PURPOSE:To enhance the resonance frequency of a high voltage coil by aligning layers of high voltage coil which is wound in multilayers through an insulating layer between the layers in one layer winding in the same direction, and connecting a diode in the same polarity between the end and the start of each layer. CONSTITUTION:Coils 101-10n are wound in multilayers via an insulating layer between the layers in one layer winding in the same direction from the inside of a core 4 of a high voltage transfer. Diodes D12, D23...D(n-1)n are respectively connected in the same polarity between the ends (b) of the layers and the starts (a) of the layers. Distributed capacities C12, C23 which are designated by broken line are presented between the layers 101 and 10n, charged to a voltage Ep substantially equal to the peak value of the applied AC voltage (e) of each layer, and fails in the function as a capacitor. Accordingly, the resonance frequency of the inductance of the coil of each layer becomes very high.
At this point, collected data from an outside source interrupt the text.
Definition perform (s : AuditState) (c : AuditCall) : T AuditState :=
  match c with
  | EmitApprovalSpan run approval title =>
      let! (s', _) := emitApprovalSpan s run approval title in Ret s'
  | EmitTerminalSpan run phase reason => emitTerminalSpan s run phase reason
  | CompleteStep run step result => completeStep s run step result
  | BeginStep run step => let! (s', _) := beginStep s run step in Ret s'
  | EmitAgenticRunReceived run => emitAgenticRunReceived run ;;; Ret s
  | SpanEvent name => spanEventOn name ;;; Ret s
  | AuditCleanup run => cleanup s run
  | AuditCleanupDeleted key => cleanupDeleted s key
  end.

(** The logger through a sequence of calls. *)
Definition performAll (s : AuditState) (calls : list AuditCall) : T AuditState :=
  foldM calls s (λ c s, perform s c).

(** ** Views of a trace *)

(** A phase span of a run: its name, its links, its context. *)
Definition phaseSpan : Type := string * list SpanContext * SpanContext.

Definition spanOf (uid : string) (ev : event telAnswer) : option phaseSpan :=
  match ev with
  | Ev e a =>
      (match e return telAnswer e → option phaseSpan with
       | StartSpan name ((k, AttrString u) :: _) links =>
           λ sc, if String.eqb k "agenticrun.uid" && String.eqb u uid
                 then Some (name, links, sc) else None
       | _ => λ _, None
       end) a
  end.

Definition spansOf (uid : string) (tr : list (event telAnswer)) : list phaseSpan :=
  omap (spanOf uid) tr.

Lemma spansOf_app uid t1 t2 : spansOf uid (t1 ++ t2) = spansOf uid t1 ++ spansOf uid t2.
Proof. apply omap_app. Qed.

(** The call starts no span. *)
Definition startsNone (ev : event telAnswer) : Prop :=
  match ev with Ev (StartSpan _ _ _) _ => False | _ => True end.

Lemma spansOf_none uid tr : Forall startsNone tr → spansOf uid tr = [].
Proof.
  intros H. apply omap_none. eapply Forall_impl; [exact H|]. intros [e a]. by destruct e.
Qed.

Lemma emitStructuredLog_none span uid phase event payload :
  emits startsNone (emitStructuredLog span uid phase event payload).
Proof. unfold emitStructuredLog. emits_walk done. Qed.

Lemma emitResultEvent_none span run step result :
  emits startsNone (emitResultEvent span run step result).
Proof.
  unfold emitResultEvent. repeat (first [apply emitStructuredLog_none | emits_walk done]).
Qed.

Lemma endActiveSpans_none s uid : emits startsNone (endActiveSpans s uid).
Proof. unfold endActiveSpans. emits_walk done. Qed.

(** The span a call starts: its run and its name. *)
Definition starts (s : AuditState) (c : AuditCall) : option (AgenticRun * string) :=
  match c with
  | EmitApprovalSpan run _ _ =>
      if bool_decide (run_UID run ∈ emittedApproval s) then None else Some (run, spanApproval)
  | EmitTerminalSpan run _ _ =>
      if bool_decide (run_UID run ∈ emittedTerminal s) then None else Some (run, spanTerminal)
  | BeginStep run step => pair run <$> stepSpanName step
  | _ => None
  end.

(** The run a call is about. *)
Definition callRun (c : AuditCall) : option AgenticRun :=
  match c with
  | EmitApprovalSpan run _ _ | EmitTerminalSpan run _ _ | CompleteStep run _ _
  | BeginStep run _ | EmitAgenticRunReceived run | AuditCleanup run => Some run
  | SpanEvent _ | AuditCleanupDeleted _ => None
  end.

Lemma startPhaseSpan_run s run name attrs tr s' span uid :
  runs (startPhaseSpan s run name attrs) tr (s', span) →
  spansOf uid tr = (if String.eqb (run_UID run) uid then [(name, priorLinks s uid, span)] else []) ∧
  s' = withKnown (withPrior s (<[run_UID run := span]> (priorPhase s)))
         (<[runKeyText run := run_UID run]> (knownUIDs s)).
Proof.
  unfold startPhaseSpan. intros H. run_call H sp. apply runs_ret in H as [-> H]. injection H as -> ->.
  split; [|done]. unfold spansOf. rewrite omap_cons. cbn.
  destruct (String.eqb_spec (run_UID run) uid) as [<-|]; done.
Qed.

(** What a call does to the memory of the logger, and the spans it starts: those of
    [starts], linked to the phase before. *)
Definition afterStart (s : AuditState) (run : AgenticRun) (span : SpanContext) : AuditState :=
  withKnown (withPrior s (<[run_UID run := span]> (priorPhase s)))
    (<[runKeyText run := run_UID run]> (knownUIDs s)).

(** The memory without the active spans, which the calls treat on their own. *)
Definition sameGuards (s s' : AuditState) : Prop :=
  priorPhase s' = priorPhase s ∧ emittedTerminal s' = emittedTerminal s ∧
  emittedApproval s' = emittedApproval s ∧ knownUIDs s' = knownUIDs s.

Lemma foldM_rel {A} (R : A → A → Prop) {B} (xs : list B) (f : B → A → T A) s tr s' :
  (∀ a, R a a) → (∀ a b c, R a b → R b c → R a c) →
  (∀ x a t b, runs (f x a) t b → R a b) → runs (foldM xs s f) tr s' → R s s'.
Proof.
  intros Hr Ht Hf H.
  eapply (foldM_inv (R := telAnswer) (λ b, R s b) xs f s tr s'); [|apply Hr|exact H].
  intros x a t b _ Ha Hb. eapply Ht; [exact Ha|]. by eapply Hf.
Qed.

Lemma endActiveSpans_guards s uid tr s' : runs (endActiveSpans s uid) tr s' → sameGuards s s'.
Proof.
  unfold endActiveSpans. apply (foldM_rel sameGuards).
  - by intros.
  - intros a b c (?&?&?&?) (?&?&?&?). repeat split; congruence.
  - intros step a t b H. repeat runs_step; done.
Qed.

(** What is left of the active spans of a run: none of its steps; the others stay. *)
Lemma endActiveSpans_active s uid tr s' :
  runs (endActiveSpans s uid) tr s' →
  (∀ step, step ∈ auditSteps → activeSpans s' !! activeSpanKey uid step = None) ∧
  (∀ k sp, activeSpans s' !! k = Some sp → activeSpans s !! k = Some sp) ∧
  (∀ step sp, step ∈ auditSteps → activeSpans s !! activeSpanKey uid step = Some sp →
     Ev (EndSpan sp) tt ∈ tr).
Proof.
  unfold endActiveSpans. generalize auditSteps as steps. intros steps. revert s tr.
  induction steps as [|step steps IH]; intros s tr; cbn [foldM].
  { intros [-> ->]%runs_ret. split; [by intros ? ?%elem_of_nil|]. split; [done|].
    by intros ? ? ?%elem_of_nil. }
  intros (t1 & s1 & t2 & -> & H1 & (Hn & Hs & He)%IH)%runs_bind.
  assert (H : activeSpans s1 = delete (activeSpanKey uid step) (activeSpans s) ∧
    ∀ sp, activeSpans s !! activeSpanKey uid step = Some sp → Ev (EndSpan sp) tt ∈ t1).
  { destruct (activeSpans s !! activeSpanKey uid step) as [sp|] eqn:Hl.
    - run_call H1 u. destruct u. apply runs_ret in H1 as [-> ->]. split; [done|].
      intros ? [= <-]. left.
    - apply runs_ret in H1 as [-> ->]. by rewrite delete_id. }
  destruct H as [Hs1 He1]. rewrite Hs1 in Hs, He. split; [|split].
  - intros st [->|Hin]%elem_of_cons; [|by apply Hn].
    destruct (activeSpans s' !! activeSpanKey uid step) eqn:Hx; [|done].
    apply Hs in Hx. by rewrite lookup_delete_eq in Hx.
  - intros k sp Hk. apply Hs in Hk. by apply lookup_delete_Some in Hk as [_ ?].
  - intros st sp [->|Hin]%elem_of_cons Hl; apply elem_of_app; [left; auto|].
    destruct (decide (activeSpanKey uid st = activeSpanKey uid step)) as [Hk|Hk].
    + left. apply He1. by rewrite <- Hk.
    + right. eapply He; [done|]. by rewrite lookup_delete_ne.
Qed.

(** ** What a call does, as a function

    [after s c span] is the memory after [c], active spans apart, when the tracer
    answers a start with [span]. *)
Definition forget (s : AuditState) (uid : string) : AuditState :=
  withApproval (withPrior s (delete uid (priorPhase s))) (emittedApproval s ∖ {[uid]}).

Definition after (s : AuditState) (c : AuditCall) (span : SpanContext) : AuditState :=
  match c with
  | EmitApprovalSpan run _ _ =>
      if bool_decide (run_UID run ∈ emittedApproval s) then s
      else afterStart (withApproval s ({[run_UID run]} ∪ emittedApproval s)) run span
  | EmitTerminalSpan run _ _ =>
      if bool_decide (run_UID run ∈ emittedTerminal s) then s
      else afterStart (withTerminal s ({[run_UID run]} ∪ emittedTerminal s)) run span
  | BeginStep run step => if stepSpanName step then afterStart s run span else s
  | AuditCleanup run => forget s (run_UID run)
  | AuditCleanupDeleted key =>
      match knownUIDs s !! keyText key with
      | None => s
      | Some uid =>
          forget (withTerminal (withKnown s (delete (keyText key) (knownUIDs s)))
                    (emittedTerminal s ∖ {[uid]})) uid
      end
  | _ => s
  end.

(** The spans of a run that a call starts. *)
Definition spansAfter (s : AuditState) (c : AuditCall) (span : SpanContext) (uid : string)
    : list phaseSpan :=
  match starts s c with
  | Some (run, name) =>
      if String.eqb (run_UID run) uid then [(name, priorLinks s uid, span)] else []
  | None => []
  end.

Lemma sameGuards_refl s : sameGuards s s.
Proof. done. Qed.

Definition anySpan : SpanContext := MkSpanContext zeroTraceID zeroSpanID.

(** A call that starts no span and keeps the memory. *)
Lemma perform_quiet s c tr s' uid :
  starts s c = None → sameGuards (after s c anySpan) s' → Forall startsNone tr →
  ∃ span, sameGuards (after s c span) s' ∧ spansOf uid tr = spansAfter s c span uid.
Proof.
  intros Hs Hg Ht. exists anySpan. split; [done|]. unfold spansAfter. rewrite Hs. by apply spansOf_none.
Qed.

Lemma perform_run s c tr s' uid :
  runs (perform s c) tr s' →
  ∃ span, sameGuards (after s c span) s' ∧ spansOf uid tr = spansAfter s c span uid.
Proof.
  destruct c as [run approval title|run phase reason|run step result|run step|run|name|run|key];
    cbn [perform]; intros H.
  - apply runs_bind in H as (t1 & [s1 err] & t2 & -> & H & [-> ->]%runs_ret). rewrite app_nil_r.
    unfold emitApprovalSpan in H. destruct (bool_decide _) eqn:Hb.
    + apply runs_ret in H as [-> H]. simplify_eq. apply perform_quiet; cbn; rewrite ?Hb; done.
    + apply runs_bind in H as (t2 & [s2 span] & t3 & -> & H1 & H).
      apply (startPhaseSpan_run _ _ _ _ _ _ _ uid) in H1 as [Hsp ->].
      exists span. rewrite spansOf_app, Hsp. unfold spansAfter. cbn. rewrite Hb.
      assert (Ht : Forall startsNone t3 ∧ s1 = afterStart (withApproval s ({[run_UID run]} ∪ emittedApproval s)) run span).
      { destruct (approvalDetails approval title) as [[attrs payload]|err']; cycle 1.
        { apply runs_ret in H as [-> H]. simplify_eq. by split; [constructor|]. }
        apply runs_bind in H as (t4 & u & t5 & -> & Hl & H).
        apply emitStructuredLog_none in Hl. run_call H u1. run_call H u2.
        apply runs_ret in H as [-> H]. simplify_eq. split; [|done].
        apply Forall_app. split; [done|by repeat constructor]. }
      destruct Ht as [Ht ->]. rewrite (spansOf_none uid t3 Ht), app_nil_r. by split.
  - unfold emitTerminalSpan in H. destruct (bool_decide _) eqn:Hb.
    + apply runs_ret in H as [-> ->]. apply perform_quiet; cbn; rewrite ?Hb; done.
    + apply runs_bind in H as (t2 & [s2 span] & t3 & -> & H1 & H).
      apply (startPhaseSpan_run _ _ _ _ _ _ _ uid) in H1 as [Hsp ->].
      exists span. rewrite spansOf_app, Hsp. unfold spansAfter. cbn. rewrite Hb.
      apply runs_bind in H as (t4 & u & t5 & -> & Hl%emitStructuredLog_none & H).
      run_call H u1. run_call H u2. apply runs_ret in H as [-> ->].
      rewrite (spansOf_none uid (t4 ++ _)), app_nil_r; [by split|].
      apply Forall_app. split; [done|by repeat constructor].
  - unfold completeStep in H. destruct (activeSpans s !! _) as [sp|]; cycle 1.
    { apply runs_ret in H as [-> ->]. by apply perform_quiet. }
    apply runs_bind in H as (t1 & u & t2 & -> & H1 & H). run_call H u1. apply runs_ret in H as [-> ->].
    apply perform_quiet; [done|done|]. apply Forall_app. split; [|by repeat constructor].
    destruct result; [by apply emitResultEvent_none in H1|]. apply runs_ret in H1 as [-> _]. constructor.
  - apply runs_bind in H as (t1 & [s1 sp] & t2 & -> & H & [-> ->]%runs_ret). rewrite app_nil_r.
    unfold beginStep in H. destruct (stepSpanName step) as [name|] eqn:Hn; cycle 1.
    { apply runs_ret in H as [-> H]. simplify_eq. apply perform_quiet; cbn; rewrite ?Hn; done. }
    apply runs_bind in H as (t2 & [s2 span] & t3 & -> & H1 & [-> H]%runs_ret). simplify_eq.
    apply (startPhaseSpan_run _ _ _ _ _ _ _ uid) in H1 as [Hsp ->]. rewrite app_nil_r.
    exists span. rewrite Hsp. unfold spansAfter. cbn. rewrite Hn. by split.
  - apply runs_bind in H as (t1 & u & t2 & -> & H & [-> ->]%runs_ret). rewrite app_nil_r.
    apply perform_quiet; [done|done|]. refine (emits_run _ _ _ _ H _).
    unfold emitAgenticRunReceived. repeat (first [apply emitStructuredLog_none | emits_walk done]).
  - apply runs_bind in H as (t1 & u & t2 & -> & H & [-> ->]%runs_ret). rewrite app_nil_r.
    apply perform_quiet; [done|done|]. refine (emits_run _ _ _ _ H _).
    unfold spanEventOn. emits_walk done.
  - unfold cleanup in H. apply perform_quiet; [done| |by eapply endActiveSpans_none].
    by apply endActiveSpans_guards in H.
  - unfold cleanupDeleted in H. apply perform_quiet; [done| |].
    + cbn. destruct (knownUIDs s !! keyText key); [by apply endActiveSpans_guards in H|].
      by apply runs_ret in H as [_ ->].
    + destruct (knownUIDs s !! keyText key); [by eapply endActiveSpans_none|].
      apply runs_ret in H as [-> _]. constructor.
Qed.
In this manner, the function as high frequency coil is held, and adapted for a flyback transformer.

Description

DETAILED DESCRIPTION OF THE INVENTION Field of Industrial Application The present invention relates to a moat relating to a high voltage coil, such as a high voltage transformer.
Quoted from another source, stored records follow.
Lemma normalizeStageType_known name :
  ToLower name ∈ stageNames →
  normalizeStageType name ∈ [ApprovalStageAnalysis; ApprovalStageExecution;
                             ApprovalStageVerification; ApprovalStageEscalation].
Proof.
  unfold normalizeStageType, stageNames. rewrite !elem_of_cons, elem_of_nil.
  intros [->|[->|[->|[->|[]]]]]; cbn; tauto.
Qed.

Lemma pendingStages_known p a : pendingStages p a ⊆ stageNames.
Proof.
  unfold pendingStages. intros name (((c & t) & n) & -> & Hin)%list_elem_of_fmap.
  apply list_elem_of_In, List.filter_In in Hin as [Hin _]. apply list_elem_of_In in Hin. cbn.
  unfold stageTable in Hin. rewrite !elem_of_cons, elem_of_nil in Hin.
  destruct Hin as [[= _ _ ->]|[[= _ _ ->]|[[= _ _ ->]|[[= _ _ ->]|[]]]]];
    unfold stageNames; rewrite !elem_of_cons; tauto.
Qed.

Lemma stageNames_lower name : name ∈ stageNames → ToLower name = name.
Proof.
  unfold stageNames. rewrite !elem_of_cons, elem_of_nil. by intros [->|[->|[->|[->|[]]]]].
Qed.

(** What a trace read of the run and of its approval. *)
Definition runsRead (tr : list (event cliAnswer)) : list (res AgenticRun) :=
  omap (λ ev : event cliAnswer, match ev with Ev (CliGetRun _) a => Some a | _ => None end) tr.
Definition approvalsRead (tr : list (event cliAnswer)) : list (res AgenticRunApproval) :=
  omap (λ ev : event cliAnswer, match ev with Ev (CliGetApproval _) a => Some a | _ => None end) tr.

Definition knownTypes : list string :=
  [ApprovalStageAnalysis; ApprovalStageExecution; ApprovalStageVerification; ApprovalStageEscalation].

Lemma approve_noPanic fuel o tr e :
  approveValidate o = None → runs (approve fuel o) tr (Some e) → ¬ panics e.
Proof.
  unfold approve. intros Hv H. run_call H got.
  destruct got as [p|err]; [|apply runs_ret in H as [_ [= ->]]; by intros [? [=]]].
  apply runs_bind in H as (t1 & y & t2 & -> & [_ Hy]%getOrCreateApproval_run & H).
  destruct y as [[a|e']|]; [|apply runs_ret in H as [_ [= ->]]; destruct Hy as (? & ? & ->); by intros [? [=]]
                            |by apply runs_ret in H as [_ ?]].
  unfold approveWith in H. fold (askedStages o p a) in H.
  destruct (_ =? 0)%nat; [apply runs_ret in H as [_ [= ->]]; by intros [? [=]]|].
  pose proof (approvalEntries_spec o a (askedStages o p a)) as He.
  destruct (approvalEntries _ _ _) as [entries|e'].
  - run_call H patched. destruct patched; [|apply runs_ret in H as [_ [= ->]]; by intros [? [=]]].
    apply runs_bind in H as (t3 & u & t4 & _ & _ & H).
    destruct (ap_wait o); [by eapply doWatch_noPanic|]. apply runs_ret in H as [_ [= ->]]. by intros [? ?].
  - apply runs_ret in H as [_ [= ->]]. destruct He as [[text ->]|(name & text & Hin & -> & Hno)];
      [by intros [? [=]]|].
    exfalso. apply Hno, normalizeStageType_known. unfold askedStages in Hin. destruct (ap_all o) eqn:Hall.
    + apply pendingStages_known in Hin. by rewrite stageNames_lower.
    + apply list_elem_of_singleton in Hin as ->. unfold approveValidate in Hv. rewrite Hall in Hv. cbn in Hv.
      destruct (String.eqb (ap_stage o) ""); [done|]. cbn in Hv.
      destruct (decide (ToLower (ap_stage o) ∈ stageNames)) as [|Hn]; [done|].
      by rewrite bool_decide_eq_false_2 in Hv.
Qed.

(** What follows once deny has the run and the approval. *)
Lemma deny_run namespace name stage tr e :
  runs (deny namespace name stage) tr e →
  (∃ what err, e = Some (wrapError what err) ∧ (approvalsRead tr = [] ∨ ∃ x, approvalsRead tr = [Err x])) ∨
  ∃ p a rest, runsRead tr = [Ok p] ∧ approvalsRead tr = [Ok a] ∧
    tr = Ev (CliGetRun (MkNamespacedName namespace name)) (Ok p)
         :: Ev (CliGetApproval (MkNamespacedName namespace name)) (Ok a) :: rest ∧
    let stageName := if String.eqb stage "" then nextPendingStage p a else stage in
    let typ := normalizeStageType stageName in
    match newStage typ ApprovalDecisionDenied "" None with
    | Ok entry =>
        ¬ panics e ∧
        (rest = [] ∧ e ≠ None ∨
         hasStage typ a = false ∧ ∃ ans rest', Forall noApprovalPatch rest' ∧
           rest = Ev (CliPatchApproval a (withStages a (stagesOf a ++ [entry]))) ans :: rest' ∧
           (e = None ↔ ∃ a', ans = Ok a'))
    | Err err => rest = [] ∧ (panics e ↔ stageName ≠ "" ∧ hasStage typ a = false) ∧ e ≠ None
    end.
Proof.
  unfold deny. intros H. run_call H got. destruct got as [p|err]; cycle 1.
  { apply runs_ret in H as [-> ->]. left. do 2 eexists. split; [done|]. by left. }
  run_call H got. destruct got as [a|err]; cycle 1.
  { apply runs_ret in H as [-> ->]. left. do 2 eexists. split; [done|]. right. by eexists. }
  right. exists p, a. set (stageName := if String.eqb stage "" then _ else _) in *.
  set (typ := normalizeStageType stageName) in *.
  destruct (String.eqb_spec stageName "") as [He|Hne].
  { apply runs_ret in H as [-> ->]. exists []. split; [done|]. split; [done|]. split; [done|].
    destruct (newStage _ _ _ _).
    - split; [by intros [? [=]]|]. by left.
    - split; [done|]. split; [|done]. split; [by intros [? [=]]|]. by intros []. }
  pose proof (decided_spec a typ stageName ", cannot deny") as Hd.
  destruct (decided _ _ _ _) as [err|].
  { destruct Hd as [Hh [text ->]]. apply runs_ret in H as [-> ->]. exists [].
    split; [done|]. split; [done|]. split; [done|]. destruct (newStage _ _ _ _).
    - split; [by intros [? [=]]|]. by left.
    - split; [done|]. split; [|done]. split; [by intros [? [=]]|]. rewrite Hh. by intros []. }
  pose proof (newStage_spec typ ApprovalDecisionDenied "" None) as Hn.
  destruct (newStage _ _ _ _) as [entry|err]; cycle 1.
  { apply runs_ret in H as [-> ->]. exists []. split; [done|]. split; [done|]. split; [done|].
    split; [done|]. split; [|done]. destruct Hn as [[text ->] _]. split; [done|]. intros _. by eexists. }
  run_call H patched. destruct patched as [a'|err].
  - apply runs_bind in H as (t1 & u & t2 & -> & Hp & [-> ->]%runs_ret). unfold printLine in Hp.
    apply (runs_call (R := cliAnswer)) in Hp as ->. eexists. split; [done|]. split; [done|]. split; [done|].
    split; [by intros [? ?]|]. right. split; [done|]. do 2 eexists. split; [|split; [done|]]; [by repeat constructor|].
    split; [eauto|done].
  - apply runs_ret in H as [-> ->]. eexists. split; [done|]. split; [done|]. split; [done|].
    split; [by intros [? [=]]|]. right. split; [done|]. do 2 eexists. split; [|split; [done|]]; [constructor|].
    split; [done|by intros [? [=]]].
Qed.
Prior Art and its Problems In this type of high-voltage coil, the basic requirements are to have a sufficiently high withstand voltage and to increase the number of turns of the coil. However, increasing the number of turns increases the inductance of the winding itself and also increases the distributed capacitance between layers, lowering the self-resonant frequency and lowering the operating frequency. For this reason, there was a problem in that it was not suitable for applications requiring high operating frequencies. For example, in CRT display flybacks, transformers, etc., which are one application of this type of high voltage coil, the frequency is 1 or the conventional 15.7
There is a tendency to shift to a high frequency region in the frequency range from 5 KHz to 60 to 100 KH2, and conventional high voltage flyback transformers cannot meet this requirement due to their low operating frequencies.
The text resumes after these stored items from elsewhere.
#[export] Instance refApi : ApiMachinery := {|
  IsNotFound := hasReason "NotFound";
  IsAlreadyExists := hasReason "AlreadyExists";
  IsConflict := hasReason "Conflict";
  IsServerTimeout := hasReason "ServerTimeout";
  IsTimeout := hasReason "Timeout";
  IsTooManyRequests := hasReason "TooManyRequests";
  IsServiceUnavailable := hasReason "ServiceUnavailable";
  IsInternalError := hasReason "InternalError";
  IgnoreNotFound e := if hasReason "NotFound" e then None else Some e;
  FindStatusCondition := firstCondition;
  SetStatusCondition := refSet;
  RemoveStatusCondition := refRemove;
  ContainsFinalizer fs f := existsb (String.eqb f) fs;
  AddFinalizer fs f := if existsb (String.eqb f) fs then fs else fs ++ [f];
  RemoveFinalizer := refRemoveFinalizer;
  Quote s := quoteByte +:+ s +:+ quoteByte;
|}.

Lemma refSet_first_same now cs c :
  firstCondition (refSet now cs c) (cond_Type c)
  = Some (stampCondition now (firstCondition cs (cond_Type c)) c).
Proof.
  assert (Hst : ∀ o, cond_Type (stampCondition now o c) = cond_Type c)
    by (intros [?|]; done).
  induction cs as [|c0 cs IH]; cbn [refSet firstCondition].
  - by rewrite Hst, String.eqb_refl.
  - destruct (String.eqb (cond_Type c0) (cond_Type c)) eqn:He; cbn [firstCondition].
    + by rewrite Hst, String.eqb_refl.
    + by rewrite He.
Qed.

Lemma refSet_first_other now cs c typ :
  typ ≠ cond_Type c → firstCondition (refSet now cs c) typ = firstCondition cs typ.
Proof.
  intros Hn. assert (Hst : ∀ o, String.eqb (cond_Type (stampCondition now o c)) typ = false)
    by (intros [?|]; apply String.eqb_neq; simpl; congruence).
  induction cs as [|c0 cs IH]; cbn [refSet firstCondition].
  - by rewrite Hst.
  - destruct (String.eqb_spec (cond_Type c0) (cond_Type c)) as [He|He]; cbn [firstCondition].
    + rewrite Hst. destruct (String.eqb_spec (cond_Type c0) typ); congruence.
    + by rewrite IH.
Qed.

Lemma refSet_elem now cs c x :
  x ∈ refSet now cs c →
  x ∈ cs ∨ x = stampCondition now (firstCondition cs (cond_Type c)) c.
Proof.
  induction cs as [|c0 cs IH]; cbn [refSet firstCondition].
  - intros ->%list_elem_of_singleton. by right.
  - destruct (String.eqb (cond_Type c0) (cond_Type c)); rewrite !elem_of_cons; [tauto|].
    intros [->|Hx]; [left; by left|]. apply IH in Hx as [?|?]; auto.
Qed.

Lemma refSet_keep now cs c x : x ∈ cs → cond_Type x ≠ cond_Type c → x ∈ refSet now cs c.
Proof.
  induction cs as [|c0 cs IH]; cbn [refSet]; [by intros ?%elem_of_nil|].
  rewrite elem_of_cons. intros Hx Hn.
  destruct (String.eqb_spec (cond_Type c0) (cond_Type c)); rewrite elem_of_cons;
    destruct Hx as [->|?]; auto; congruence.
Qed.

Lemma refRemove_first_same cs typ : firstCondition (refRemove cs typ) typ = None.
Proof.
  unfold refRemove. induction cs as [|c cs IH]; simpl; [done|].
  destruct (String.eqb_spec (cond_Type c) typ); simpl; [done|].
  by destruct (String.eqb_spec (cond_Type c) typ).
Qed.

Lemma refRemove_first_other cs typ typ' :
  typ' ≠ typ → firstCondition (refRemove cs typ) typ' = firstCondition cs typ'.
Proof.
  intros Hn. unfold refRemove. induction cs as [|c cs IH]; simpl; [done|].
  destruct (String.eqb_spec (cond_Type c) typ); simpl;
    destruct (String.eqb_spec (cond_Type c) typ'); congruence.
Qed.

Lemma existsb_elem fs f : existsb (String.eqb f) fs = true ↔ f ∈ fs.
Proof.
  rewrite existsb_exists. setoid_rewrite String.eqb_eq. setoid_rewrite <- list_elem_of_In.
  naive_solver.
Qed.

#[export] Instance refApi_laws : ApiMachineryLaws refApi.
Proof.
  split; try done; simpl.
  - apply refSet_first_same.
  - apply refSet_first_other.
  - apply refSet_elem.
  - apply refSet_keep.
  - apply refRemove_first_same.
  - apply refRemove_first_other.
  - intros cs typ x. unfold refRemove.
    rewrite list_elem_of_In, filter_In, <- list_elem_of_In, negb_true_iff, String.eqb_neq. done.
  - apply existsb_elem.
  - intros fs f g. destruct (existsb (String.eqb f) fs) eqn:He.
    + apply existsb_elem in He. naive_solver.
    + rewrite elem_of_app, list_elem_of_singleton. tauto.
  - intros fs f g. unfold refRemoveFinalizer.
    rewrite list_elem_of_In, filter_In, <- list_elem_of_In, negb_true_iff, String.eqb_neq. tauto.
Qed.

(** ** The other libraries

    Kubeconfigs with one endpoint, whose text is the address of the server; a
    template library that writes the text of the template; and objects that are
    serialized as themselves. *)
Definition secureRest (host : string) : RestConfig :=
  MkRestConfig host "" "" false false false "" "" "" "" 0%Z "".

#[export] Instance refClientCmd : ClientCmd := {|
  RESTConfigFromKubeConfig text :=
    if String.eqb text "" then Err (errorString "empty kubeconfig") else Ok (secureRest text);
  IsConfigTransportTLS cfg := bool_decide (is_Some (cutPrefix "https://" (rc_Host cfg)));
  LoadKubeConfig text :=
    Ok (MkKubeConfig {["c" := MkKubeCluster text "" "" ""]} {["u" := ""]}
          {["x" := MkKubeContext "c" "u"]} "x");
  WriteKubeConfig cfg := Ok (kube_CurrentContext cfg);
  NewClientFromConfig _ := None;
  NewClientsetFromConfig _ := None;
|}.

#[export] Instance refRawJSON : RawJSON := {| MarshalRaw raw := Ok raw |}.

#[export] Instance refRendering : Rendering := {|
  parseTemplate _ := None;
  executeTemplate tmpl _ := ([tmpl], None);
  readEmbedded name := Ok name;
  Indent text := text;
  marshalResult kind _ _ := Ok kind;
  componentsOf raw := Some (JString raw);
|}.

(** The controller of an object, by UID. *)
#[export] Instance refSandboxLibs : SandboxLibs := {|
  MarshalPodSpec spec := Ok (pspec_Rest spec);
  UnmarshalObject raw := Ok raw;
  IsControlledBy meta owner :=
    existsb (λ o, bool_decide (owner_Controller o = Some true)
                  && String.eqb (owner_UID o) (meta_UID owner)) (meta_OwnerReferences meta);
|}.

(** [schema.ParseGroupVersion] on [group/version] and [version]. *)
#[export] Instance refSuspensionLibs : SuspensionLibs := {|
  ParseGroup v := match Split v (byte 47) with
                  | [_] => Some "" | [group; _] => Some group | _ => None
                  end;
  IsForbidden := hasReason "Forbidden";
  IsNoMatchError _ := false;
|}.

(** ** A scripted environment

    It holds one run, one global configuration, an approval, a policy, an agent
    with its provider, and a clock that moves by a second at each reading; it
    accepts every patch, and every other call succeeds. *)
Record world := MkWorld {
  w_now : Time;
  w_run : AgenticRun;
  w_runs : list AgenticRun;
  w_config : option AgenticOLSConfig;
  w_approval : option AgenticRunApproval;
  w_policy : ApprovalPolicy;
  w_agent : Agent;
  w_llm : LLMProvider;
  w_result : res ResultCR;
  w_pods : list Pod;
  w_meta : ObjectMeta;
  w_claims : list ObjectMeta;
  w_cleanup : SuspensionCleanup;
  w_failed : option error;   (* what the agent caller and the log store answer *)
  w_cfg : option Config;
}.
Purpose of the invention Therefore, the present invention eliminates the above-mentioned conventional drawbacks, substantially significantly reduces the distributed capacitance between the winding layers, increases the self-resonant frequency, increases the operating frequency, and satisfies the trend towards higher frequencies. The purpose of the present invention is to provide a high voltage coil that is compatible with the following.

Structure of the Present Invention In order to achieve the above object, the present invention provides a high voltage coil wound in multiple layers with an insulating layer interposed in the living room, in which the windings of each layer are wound in alignment so as to form a single layer in the same direction. ,−
It is characterized in that diodes are connected in the same direction between the end of the winding of the winding of the layer and the start of the winding of the winding of the other layer wound on the layer.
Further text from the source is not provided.